As great a warrior as Genghis Khan was when in the saddle of a warhorse, he knew that an equal amount of skill must be applied when governing on the ground—it was from this attitude that Khan’s revolutionary ideas of religious freedom flowed.

Khan knew that slavery and utter subjugation were not the path toward a stable empire, and so he allowed relative autonomy in those kingdoms he defeated. As we’ve learned, Khan’s deal was all-or-nothing—even the barest hint of resistance was met with total destruction. Alliance, though, was met with striking equality.

Khan’s kingdom was a meritocracy—people were promoted and given positions of power based on skill, experience, and talent rather than heritage or class. This was a huge break from tradition, at the time, and gave Khan an advantage—his armies were made up of those who were best at shedding blood, not of those who were merely of the best blood.

Because of this, Khan frequently made officers of his most powerful enemies. In one famous story, Khan’s horse was shot out from under him during a battle. After his forces triumphed, he lined up his enemies and demanded that the soldier who loosed the arrow reveal himself. When the soldier boldly stood and proclaimed himself the shooter, Khan made him an officer and gave him the nickname “Jebe,” which means “arrow.”

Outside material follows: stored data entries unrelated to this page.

Lemma magic_at m pre rest :
  zlen m = 4 -> fits pre (m ++ rest) ->
  Input_expect_magic m (at_ pre (m ++ rest)) = Ok (tt, at_ (pre ++ m) rest).
Proof.
  intros Hm Hf. unfold Input_expect_magic, pbind, Input_take.
  rewrite cursor_take_at_len by done. by rewrite bool_decide_true.
Qed.

Lemma magic_yields m : yields (Input_expect_magic m) (fun bs _ => bs = m /\ True).
Proof.
  eapply yields_bind with (Q := fun got bs _ => bs = [] /\ got = m);
    [apply cursor_take_yields| |].
  - intros got _ _. destruct (bool_decide (got = m)) eqn:E; [|apply yields_pfail].
    bool_prop. eapply yields_weaken; [apply yields_pret|]. by intros ? ? _ [-> _].
  - intros b1 b2 got _ (-> & _) [-> ->]. by rewrite app_nil_r.
Qed.

Lemma finish_yields : yields Input_finish (fun bs _ => bs = [] /\ True).
Proof.
  intros pre rest v c' _ H. unfold Input_finish in H.
  destruct (cur_offset _ =? _); simplify_eq/=. exists [], rest. by rewrite app_nil_r.
Qed.

Lemma finish_at pre : Input_finish (at_ pre []) = Ok (tt, at_ pre []).
Proof.
  unfold Input_finish, at_. cbn [cur_offset cur_bytes]. rewrite app_nil_r, Z.eqb_refl. done.
Qed.

(** A parser that ends with [finish] leaves nothing unread. *)
Definition exhausts {A} (p : parser WireError A) : Prop :=
  forall bs v c, p (Cursor bs 0) = Ok (v, c) -> cur_offset c = zlen (cur_bytes c).

(** The shape of every decoder theorem: a parser that reads back what [enc]
    wrote, yields only encodings, and exhausts its input, decodes exactly the
    encodings of well-formed values. *)
Lemma parse_exact {A} (p : parser WireError A) enc (wf : A -> Prop) bs v :
  (forall a, wf a -> fits [] (enc a) -> p (at_ [] (enc a)) = Ok (a, at_ (enc a) [])) ->
  yields p (fun bs a => bs = enc a /\ wf a) -> exhausts p -> slice_ok bs ->
  parse p bs = Ok v <-> wf v /\ bs = enc v.
Proof.
  intros Hat Hy He [Hok Hl]. unfold parse. change (Cursor bs 0) with (at_ [] bs). split.
  - intros H. destruct (p (at_ [] bs)) as [[a c]|] eqn:Hp; simplify_eq.
    destruct (Hy _ _ _ _ Hok Hp) as (pre & rest & -> & -> & -> & Hwf).
    apply He in Hp. cbn [at_ cur_offset cur_bytes app] in Hp. rewrite zlen_app in Hp.
    assert (rest = []) as -> by (apply length_zero_iff_nil; unfold zlen in Hp; lia).
    by rewrite app_nil_r.
  - intros [Hwf ->]. rewrite Hat; [done|done|]. unfold fits, u64_bound. rewrite zlen_nil. lia.
Qed.

Ltac exhaust :=
  let H := fresh in
  intros ? ? ? H;
  unfold request_parser, response_parser, crs_parser, pbind, pfail, pret, Input_finish in H;
  inv_res H; bool_prop; subst; done.

(** ** Requests *)

Lemma decode_shard_at s pre rest :
  shard_wf s -> fits pre (enc_shard s ++ rest) ->
  decode_shard_query (at_ pre (enc_shard s ++ rest)) = Ok (s, at_ (pre ++ enc_shard s) rest).
Proof.
  intros (Hid & Hl & Hcs) Hf. unfold enc_shard, enc_counted in *.
  rewrite wrap32_id in Hf |- * by done. rewrite <- !app_assoc in Hf |- *.
  unfold decode_shard_query, pbind. rewrite u64_at by done. apply fits_app in Hf.
  rewrite u32_at by done. apply fits_app in Hf.
  rewrite take_coefficients_at by (done || unfold u32 in Hl; lia).
  unfold pret. rewrite <- !app_assoc. by destruct s.
Qed.

Lemma decode_shard_yields :
  yields decode_shard_query (fun bs s => bs = enc_shard s /\ shard_wf s).
Proof.
  apply completes_start.
  eapply completes_field; [apply u64_yields|]. intros id Hid.
  eapply completes_field; [apply u32_yields|]. intros n Hn.
  eapply completes_field; [apply take_coefficients_yields; apply Hn|]. intros cs [Hl Hcs].
  apply completes_done. unfold enc_shard, enc_counted, shard_wf, vector_wf.
  cbn [sq_shard_id sq_coefficients]. rewrite Hl, wrap32_id by done.
  rewrite <- !app_assoc. by split_and!.
Qed.

Lemma request_count_wf r : request_wf r -> u32 (zlen (er_shards r)).
Proof. intros (_ & H & _). unfold MAX_SHARDS_PER_WORKER in H. unfold u32. lia. Qed.

Lemma request_parser_at r :
  request_wf r -> fits [] (encode_evaluate_request r) ->
  request_parser (at_ [] (encode_evaluate_request r)) =
  Ok (r, at_ (encode_evaluate_request r) []).
Proof.
  intros Hwf Hf. pose proof (request_count_wf r Hwf) as Hc.
  destruct Hwf as (Hg & Hn & Hs). rewrite encode_request_eq in *.
  rewrite wrap32_id in Hf |- * by done.
  rewrite <- (app_nil_r (concat _)) in Hf |- * at 1.
  unfold request_parser, pbind. rewrite magic_at by done. apply fits_app in Hf.
  rewrite u64_at by done. apply fits_app in Hf. rewrite u32_at by done. apply fits_app in Hf.
  rewrite (proj2 (Z.eqb_neq _ _)), (proj2 (Z.ltb_ge _ _)) by lia. cbn [orb].
  replace (Z.to_nat (zlen (er_shards r))) with (length (er_shards r)) by (unfold zlen; lia).
  rewrite (prepeat_at decode_shard_query enc_shard shard_wf)
    by (done || intros; by apply decode_shard_at).
  rewrite finish_at. unfold pret. rewrite <- !app_assoc. by destruct r.
Qed.

Lemma request_parser_yields :
  yields request_parser (fun bs r => bs = encode_evaluate_request r /\ request_wf r).
Proof.
  apply completes_start.
  eapply (completes_field (fun _ => EVAL_REQUEST_MAGIC)); [apply magic_yields|]. intros _ _.
  eapply completes_field; [apply u64_yields|]. intros g Hg.
  eapply completes_field; [apply u32_yields|]. intros n Hn.
  apply completes_guard. intros Hc.
  eapply completes_field;
    [apply (prepeat_yields decode_shard_query enc_shard shard_wf), decode_shard_yields|].
  intros shards [Hl Hs].
  eapply (completes_field (fun _ => [])); [apply finish_yields|]. intros _ _.
  apply completes_done. bool_prop. rewrite encode_request_eq. unfold request_wf.
  cbn [er_generation er_shards]. unfold u32 in Hn.
  assert (zlen shards = n) as -> by (unfold zlen; lia).
  rewrite wrap32_id by done. rewrite app_nil_r, <- !app_assoc. split_and!; (done || lia).
Qed.

(** ** Responses *)

Lemma response_parser_at gv :
  (u64 (fst gv) /\ vector_wf (snd gv)) ->
  fits [] (encode_evaluate_response (fst gv) (snd gv)) ->
  response_parser (at_ [] (encode_evaluate_response (fst gv) (snd gv))) =
  Ok (gv, at_ (encode_evaluate_response (fst gv) (snd gv)) []).
Proof.
  destruct gv as [g cs]. cbn [fst snd]. intros (Hg & Hl & Hcs) Hf.
  rewrite encode_response_eq in *. unfold enc_counted in *.
  rewrite wrap32_id in Hf |- * by done.
  rewrite <- (app_nil_r (enc_vector cs)) in Hf |- * at 1.
  unfold response_parser, pbind. rewrite magic_at by done. apply fits_app in Hf.
  rewrite u64_at by done. apply fits_app in Hf. rewrite u32_at by done. apply fits_app in Hf.
  rewrite take_coefficients_at by (done || unfold u32 in Hl; lia).
  rewrite finish_at. unfold pret. by rewrite <- !app_assoc.
Qed.

Lemma response_parser_yields :
  yields response_parser (fun bs gv =>
    bs = encode_evaluate_response (fst gv) (snd gv) /\ u64 (fst gv) /\ vector_wf (snd gv)).
Proof.
  apply completes_start.
  eapply (completes_field (fun _ => EVAL_RESPONSE_MAGIC)); [apply magic_yields|]. intros _ _.
  eapply completes_field; [apply u64_yields|]. intros g Hg.
  eapply completes_field; [apply u32_yields|]. intros n Hn.
  eapply completes_field; [apply take_coefficients_yields; apply Hn|]. intros cs [Hl Hcs].
  eapply (completes_field (fun _ => [])); [apply finish_yields|]. intros _ _.
  apply completes_done. rewrite encode_response_eq. unfold enc_counted, vector_wf.
  cbn [fst snd]. rewrite Hl, wrap32_id by done. rewrite app_nil_r, <- !app_assoc. by split_and!.
Qed.

(** What the coordinator reads back from a worker's answer. *)
Lemma evaluate_response_exact bs g cs :
  slice_ok bs ->
  decode_evaluate_response bs = Ok (g, cs) <->
  (u64 g /\ vector_wf cs) /\ bs = encode_evaluate_response g cs.
Proof.
  intros Hbs.
  apply (parse_exact response_parser (fun gv => encode_evaluate_response (fst gv) (snd gv))
    (fun gv => u64 (fst gv) /\ vector_wf (snd gv)) bs (g, cs)); try done.
  - apply response_parser_at.
  - apply response_parser_yields.
  - exhaust.
Qed.

(** ** Hints *)

Lemma decode_row_at degree row pre rest :
  u32 degree -> row_wf degree row -> fits pre (enc_counted row ++ rest) ->
  decode_crs_row degree (at_ pre (enc_counted row ++ rest)) =
  Ok (row, at_ (pre ++ enc_counted row) rest).
Proof.
  intros Hd [Hl Hr] Hf. unfold enc_counted in *. rewrite Hl, wrap32_id in Hf |- * by done.
  rewrite <- !app_assoc in Hf |- *. unfold decode_crs_row, pbind.
  rewrite u32_at by done. apply fits_app in Hf. rewrite Z.eqb_refl. cbn [negb].
  rewrite <- Hl at 1. rewrite take_coefficients_at by (done || unfold u32 in Hd; lia).
  by rewrite <- !app_assoc.
Qed.

Lemma decode_row_yields degree :
  yields (decode_crs_row degree)
    (fun bs row => bs = enc_counted row /\ row_wf degree row /\ u32 degree).
Proof.
  apply completes_start. eapply completes_field; [apply u32_yields|]. intros n Hn.
  apply completes_guard. intros E. bool_prop. subst n.
  eapply yields_weaken; [apply take_coefficients_yields; apply Hn|].
  intros bs row _ (-> & Hl & Hr). unfold enc_counted, row_wf.
  rewrite Hl, wrap32_id by done. by split_and!.
Qed.

Lemma decode_block_at degree b pre rest :
  u32 degree -> block_wf degree b -> fits pre (enc_block b ++ rest) ->
  decode_crs_block degree (at_ pre (enc_block b ++ rest)) =
  Ok (b, at_ (pre ++ enc_block b) rest).
Proof.
  intros Hd [Hl Hr] Hf. unfold enc_block in *. rewrite Hl, wrap32_id in Hf |- * by done.
  rewrite <- !app_assoc in Hf |- *. unfold decode_crs_block, pbind.
  rewrite u32_at by done. apply fits_app in Hf. rewrite Z.eqb_refl. cbn [negb].
  replace (Z.to_nat degree) with (length (cb_rows b)) by (unfold zlen in Hl; lia).
  rewrite (prepeat_at (decode_crs_row degree) enc_counted (row_wf degree))
    by (done || intros; by apply decode_row_at).
  unfold pret. rewrite <- !app_assoc. by destruct b.
Qed.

Jebe went on to be one Khan’s greatest and most feared field commanders.

Khan’s attitude toward equal opportunity extended, most notably, to religious worship, and he enthusiastically embraced the diversity of his many conquered lands.

As his empire grew, Khan began to pass laws that established religious freedom for all citizens and granted tax exemptions for places of worship.

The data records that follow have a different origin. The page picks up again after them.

(* ===== verification/Worker.v ===== *)
(** * The PIR worker

    Models [server/enhance-pir-server/src/worker.rs]: the shard cache keyed by
    table, shard and row digest, preparation from rows or from cached artifacts,
    activation of a generation with eviction, evaluation, the hint of the newest
    runtime, and the HTTP handlers.  Each operation takes the whole state and
    returns it, and runs without another operation of the same worker in
    between: the coordinator issues the state-changing ones one at a time.
    Evaluations run concurrently, so [evaluate_local] takes how many others hold
    a slot.  The theorems: the cache always covers the retained generations, an
    evaluation returns the product of the active rows and the query, and
    preparing or activating other generations does not change it. *)

From Stdlib Require Import ZArith Lia.
From stdpp Require Import base numbers sorting countable strings gmap list.
From S2P Require Import Prelude Cursor FilterTypes Instances EnhanceTypes RecordJournal Wire Ipir.

Open Scope Z_scope.

(** ** Data *)

(** The geometry of each table.  The program's is [DatabaseId_layout]; the
    worker and the coordinator are modelled, and proved, for any. *)
Class Layouts := layout_of : DatabaseId -> DatabaseLayout.
Definition protocol_layouts : Layouts := DatabaseId_layout.

Definition RETAINED_GENERATIONS : nat := 8.
Definition DEFAULT_EVALUATION_SLOTS : Z := 2.

Definition DatabaseId_ALL : list DatabaseId := [Enhance].

#[export] Instance DatabaseId_countable : Countable DatabaseId.
Proof.
  refine (inj_countable' (fun d => match d with
      Enhance => 0%nat | TransparentSpendCold => 1%nat | TransparentSpendWarm => 2%nat end)
    (fun n => match n with
      0%nat => Enhance | 1%nat => TransparentSpendCold | _ => TransparentSpendWarm end) _).
  by intros [].
Defined.

(** A [BTreeMap] keyed by table: its iteration order is that of the
    constructors. *)
Abbreviation table_map := (gmap DatabaseId).
Definition table_iter {A} (m : table_map A) : list (DatabaseId * A) :=
  omap (fun d => (fun a => (d, a)) <$> m !! d)
    [Enhance; TransparentSpendCold; TransparentSpendWarm].

(** [ShardKey]: table, shard id, row digest. *)
Abbreviation ShardKey := (DatabaseId * Z * string)%type.

Record ActivateShard := { as_shard_id : Z; as_rows_sha256 : string }.

#[export] Instance ActivateShard_eq_dec : EqDecision ActivateShard.
Proof. solve_decision. Defined.

Record ActivateRequest := {
  ar_generation : Z; ar_tables : table_map (list ActivateShard) }.

Record ActiveGeneration := {
  ag_generation : Z; ag_tables : table_map (list ActivateShard) }.

Definition ActiveGeneration_shard_ids (g : ActiveGeneration) (table : DatabaseId) :
    option (list Z) :=
  option_map (fun shards : list ActivateShard => as_shard_id <$> shards) (ag_tables g !! table).

(** [prepared_at] counters are process-wide; a worker process has one. *)
Record WorkerState `{IpirServer} := {
  ws_rlwe : table_map RlweParams;
  ws_shards : gmap ShardKey ShardRuntime;
  ws_active : gmap Z ActiveGeneration;
  ws_artifacts : artifacts;
  ws_evaluation_slots : Z;
  ws_counter : Z }.

(** ** Sorting *)

Definition shard_le (a b : ActivateShard) : Prop := as_shard_id a <= as_shard_id b.
#[export] Instance shard_le_dec : RelDecision shard_le.
Proof. intros a b. unfold shard_le. apply _. Defined.

(** [sort_by_key]; the order of equal keys does not matter, since [activate_local]
    then refuses two shards with one identifier. *)
Definition sort_shards (shards : list ActivateShard) : list ActivateShard :=
  merge_sort shard_le shards.

Fixpoint adjacent_equal (ids : list Z) : bool :=
  match ids with
  | a :: (b :: _) as rest => (a =? b) || adjacent_equal rest
  | _ => false
  end.

(** ** WorkerState *)

Section worker.
Context {layouts : Layouts} `{Hex} `{Sha256} `{Ipir} `{IpirServer}.

Definition with_shards (w : WorkerState) (shards : gmap ShardKey ShardRuntime) : WorkerState :=
  {| ws_rlwe := ws_rlwe w; ws_shards := shards; ws_active := ws_active w;
     ws_artifacts := ws_artifacts w; ws_evaluation_slots := ws_evaluation_slots w;
     ws_counter := ws_counter w |}.

(** What a load or build leaves behind: artifacts and the counter. *)
Definition with_store (w : WorkerState) (a : artifacts) (counter : Z) : WorkerState :=
  {| ws_rlwe := ws_rlwe w; ws_shards := ws_shards w; ws_active := ws_active w;
     ws_artifacts := a; ws_evaluation_slots := ws_evaluation_slots w; ws_counter := counter |}.

Definition with_active (w : WorkerState) (active : gmap Z ActiveGeneration) : WorkerState :=
  {| ws_rlwe := ws_rlwe w; ws_shards := ws_shards w; ws_active := active;
     ws_artifacts := ws_artifacts w; ws_evaluation_slots := ws_evaluation_slots w;
     ws_counter := ws_counter w |}.

Fixpoint rlwe_of_tables (tables : list DatabaseId) : result InspiringError (table_map RlweParams) :=
  match tables with
  | [] => Ok ∅
  | table :: tables =>
      let? (params, _) := shard_parameters (layout_of table) in
      let? rlwe := rlwe_of_tables tables in
      Ok (<[table := params]> rlwe)
  end.

Definition WorkerState_with_evaluation_slots (artifact_dir : artifacts) (counter : Z)
    (evaluation_slots : Z) : result InspiringError WorkerState :=
  let? rlwe := rlwe_of_tables DatabaseId_ALL in
  Ok {| ws_rlwe := rlwe; ws_shards := ∅; ws_active := ∅; ws_artifacts := artifact_dir;
        ws_evaluation_slots := Z.max evaluation_slots 1; ws_counter := counter |}.

Definition WorkerState_new (artifact_dir : artifacts) (counter : Z) :
    result InspiringError WorkerState :=
  WorkerState_with_evaluation_slots artifact_dir counter DEFAULT_EVALUATION_SLOTS.

(** [rlwe(table)] panics for a table outside [DatabaseId::ALL]; the request then
    fails without a reply and the state is as it was. *)
Definition worker_rlwe (w : WorkerState) (table : DatabaseId) : result string RlweParams :=
  ok_or (ws_rlwe w !! table) "every table has parameters"%string.

(** The early exit both preparations share. *)
Definition already_prepared (w : WorkerState) (key : ShardKey) (query_row_start : Z) : bool :=
  match ws_shards w !! key with
  | Some existing => rt_query_row_start existing =? query_row_start
  | None => false
  end.

Definition prepare_local (w : WorkerState) (table : DatabaseId)
    (shard_id query_row_start logical_rows : Z) (rows_sha256 : string) (rows : list Z)
    (done_ : nat) : result string bool * WorkerState :=
  if negb (bool_decide (RecordJournal_rows_digest rows = rows_sha256))
  then (Err "row digest mismatch"%string, w) else
  let key : ShardKey := (table, shard_id, rows_sha256) in
  if already_prepared w key query_row_start then (Ok false, w) else
  let layout := layout_of table in
  match worker_rlwe w table with
  | Err e => (Err e, w)
  | Ok rlwe =>
      match global_parameters logical_rows layout with
      | Err e => (Err (InspiringError_to_string e), w)
      | Ok (global_rlwe, global_params) =>
          if negb (rlwe_d global_rlwe =? rlwe_d rlwe) || negb (rlwe_q global_rlwe =? rlwe_q rlwe)
          then (Err "global and worker RLWE parameters differ"%string, w) else
          let setup := generate_setup global_params (DatabaseId_setup_seed_bytes table) in
          let '(r, root, counter) :=
            ShardRuntime_load_or_build (ws_artifacts w) table layout shard_id query_row_start
              rows_sha256 rows rlwe setup (ws_counter w) done_ in
          let w := with_store w root counter in
          match r with
          | Err e => (Err e, w)
          | Ok (runtime, built) => (Ok built, with_shards w (<[key := runtime]> (ws_shards w)))
          end
      end
  end.

Definition ensure_local (w : WorkerState) (table : DatabaseId) (shard_id query_row_start : Z)
    (rows_sha256 : string) : result string unit * WorkerState :=
  let key : ShardKey := (table, shard_id, rows_sha256) in
  if already_prepared w key query_row_start then (Ok tt, w) else
  let layout := layout_of table in
  match worker_rlwe w table with
  | Err e => (Err e, w)
  | Ok rlwe =>
      match ShardRuntime_load_cached (ws_artifacts w) table layout shard_id query_row_start
              rows_sha256 rlwe (ws_counter w) with
      | Err e => (Err e, w)
      | Ok (runtime, counter) =>
          let w := with_store w (ws_artifacts w) counter in
          (Ok tt, with_shards w (<[key := runtime]> (ws_shards w)))
      end
  end.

The Mongols were extremely open-minded in their views toward religion, openly embracing the existence of Christians, Muslims, Buddhists, and pagans. This was partly to ensure the happiness—and resulting passivity—of conquered peoples, but also because of Khan’s intense interest in spirituality. He had a great love of philosophy, and in much the same way he assembled his government and armies, he assembled philosophical and spiritual knowledge, picking what he felt was the best and incorporating it into his worldview.

It was this habit that would, strangely, find its way to America during the revolutionary period, perhaps paving the way toward the nation’s embrace of religious freedom.

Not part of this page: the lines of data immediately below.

(** Over the network that delivers, a remote evaluation is the worker's own:
    its vector when it succeeds, and an error the coordinator retries on a peer
    when it does not. *)
Lemma remote_evaluate {layouts : Layouts} `{Hex} `{Sha256} `{Ipir} `{IpirServer}
    (wd : World (gmap string WorkerState)) name url w table request :
  wd_net wd !! url = Some w -> request_wf request ->
  zlen (encode_evaluate_request request) <= max_shard_bytes + 1024 * 1024 ->
  max_shard_bytes < 2 ^ 60 ->
  let '(r, wd') := evaluate_worker (Http0 := direct_http) wd (Remote name url) table request in
  wd_net wd' !! url = Some w /\
  match evaluate_local w 0 table request with
  | Ok v => vector_wf v -> 16 + 8 * zlen v <= 1024 * 1024 -> r = Ok v
  | Err _ => exists e, r = Err e /\ we_retryable e = true
  end.
Proof.
  intros Hw Hwf Hl Hm. unfold evaluate_worker, http_send, direct_http. rewrite Hw.
  cbn [worker_router]. guards. unfold evaluate_handler, on_table.
  rewrite parse_table_as_str, request_roundtrip by (done || lia).
  destruct (evaluate_local w 0 table request) as [v|e] eqn:E.
  - split; [apply lookup_insert_eq|]. intros Hv Hz. cbn [map_err hp_status]. cbn.
    unfold read_worker_body. cbn [hp_content_length hp_chunks read_body_chunks].
    rewrite zlen_encode_response. guards. unfold saturating_add64.
    rewrite zlen_nil, Z.min_l by (unfold u64_bound; lia). guards. cbn.
    destruct Hwf as [Hg _].
    assert (slice_ok (encode_evaluate_response (er_generation request) v)) as Hs.
    { split; [apply bytes_ok_response|]. rewrite zlen_encode_response. lia. }
    rewrite (proj2 (evaluate_response_exact _ (er_generation request) v Hs)) by done.
    cbn. by rewrite Z.eqb_refl.
  - unfold reply_error. case_bool_decide; (split; [apply lookup_insert_eq|]); cbn; eauto.
Qed.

Champion of Religious Freedom

George and Martha Washington, Benjamin Franklin, and major parts of the populations of revolutionary Charleston, New York, and Philadelphia, were obsessed with the story of Genghis Khan.

While it may sound odd for these early Americans to so love a Mongolian warlord who took millions of lives, the country’s rebellion against English rule created a peculiar craving. They sought out historical models for their new country outside of traditional Christian, European history—this simply didn’t work for them, as the American colonies were comprised of opposing religious sects and political dissenters.

What they found was the story of Genghis Khan.

Soon, his biography became popular. It was in George and Martha’s library. Ben Franklin sold his own copies. Plays about Khan were put on across several states. Khan’s style of governance had reached out from the 12th century, and into the 18th.

His success in both taming religious extremism, and in creating an empire out of a patchwork of beliefs, attitudes, and worldviews, made him a hero amongst American rebels—particularly to America’s founding fathers.

Thomas Jefferson adored a French copy of Khan’s biography by French scholar François Pétis de la Croix, and was fascinated by Khan’s allowance not only of certain religious traditions, but of total freedom of religion at the individual level.

It so it was that the example of Genghis Khan, the destroyer of millions, became the model the Virginia law of religious freedom—the first of America’s religious freedom laws. In fact, Jefferson’s wording almost exactly paralleled that of Khan’s, as it was written in the French biography.

The Legacy of a Warlord

Who would have ever thought the words of a man who flung diseased bodies over walls, killed so many people that weather patterns were disturbed, and who utterly mastered the art of fear, would form such an important part of the foundation of our nation?